Definition heart_sample (size : F) (total_steps i : Z) : F * F * F :=
  let t := (of_Z 2 * fpi * of_Z i / of_Z total_steps)%fl in
  let '(x, y) := heart_point size t in
  let yaw :=
    if (i <? total_steps)%Z then
      let t_next := (of_Z 2 * fpi * of_Z (i + 1) / of_Z total_steps)%fl in
      let '(x_next, y_next) := heart_point size t_next in
      let dx := (x_next - x)%fl in
      let dy := (y_next - y)%fl in
      if fgt (fabs dx) (dec 1 100) || fgt (fabs dy) (dec 1 100)
      then degrees (fatan2 dy dx)
      else of_Z 90
    else of_Z 90 in
  (x, y, yaw).

Definition fly_heart_body (size height : F) (steps : Z) (delay : F)
  : list (LinkCall F) :=
  let total_steps := Z.max steps 150 in
  let '(start_x, start_y) := heart_point size (of_Z 0) in
  prepare_offboard height
  ++ fly_to_position start_x start_y height (of_Z 90) (of_Z 3)
  ++ draw height delay
       (map (heart_sample size total_steps) (range (total_steps + 1)))
  ++ hold_final start_x start_y height (of_Z 90).

Definition fly_heart (size height : F) (steps : Z) (delay : F)
  (fault : option nat) : list (LinkCall F) * bool :=
  guarded (fly_heart_body size height steps delay) fault.

(** *** fly_spiral *)
Definition spiral_sample (max_radius : F) (total_steps i : Z) : F * F * F :=
  let t := (of_Z (5 * 2) * fpi * of_Z i / of_Z total_steps)%fl in
  let radius := (max_radius * of_Z i / of_Z total_steps)%fl in
  let x := (radius * fcos t)%fl in
  let y := (radius * fsin t)%fl in
  let yaw := degrees (t + fpi / of_Z 2)%fl in
  (x, y, yaw).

▸ What is being asked: Only the lines from the one holding "let '(start_x, start_y)" through the final line of the entries, both included, should be given again, word for word.

▸ Output of the task:
  let '(start_x, start_y) := heart_point size (of_Z 0) in
  prepare_offboard height
  ++ fly_to_position start_x start_y height (of_Z 90) (of_Z 3)
  ++ draw height delay
       (map (heart_sample size total_steps) (range (total_steps + 1)))
  ++ hold_final start_x start_y height (of_Z 90).

Definition fly_heart (size height : F) (steps : Z) (delay : F)
  (fault : option nat) : list (LinkCall F) * bool :=
  guarded (fly_heart_body size height steps delay) fault.

(** *** fly_spiral *)
Definition spiral_sample (max_radius : F) (total_steps i : Z) : F * F * F :=
  let t := (of_Z (5 * 2) * fpi * of_Z i / of_Z total_steps)%fl in
  let radius := (max_radius * of_Z i / of_Z total_steps)%fl in
  let x := (radius * fcos t)%fl in
  let y := (radius * fsin t)%fl in
  let yaw := degrees (t + fpi / of_Z 2)%fl in
  (x, y, yaw).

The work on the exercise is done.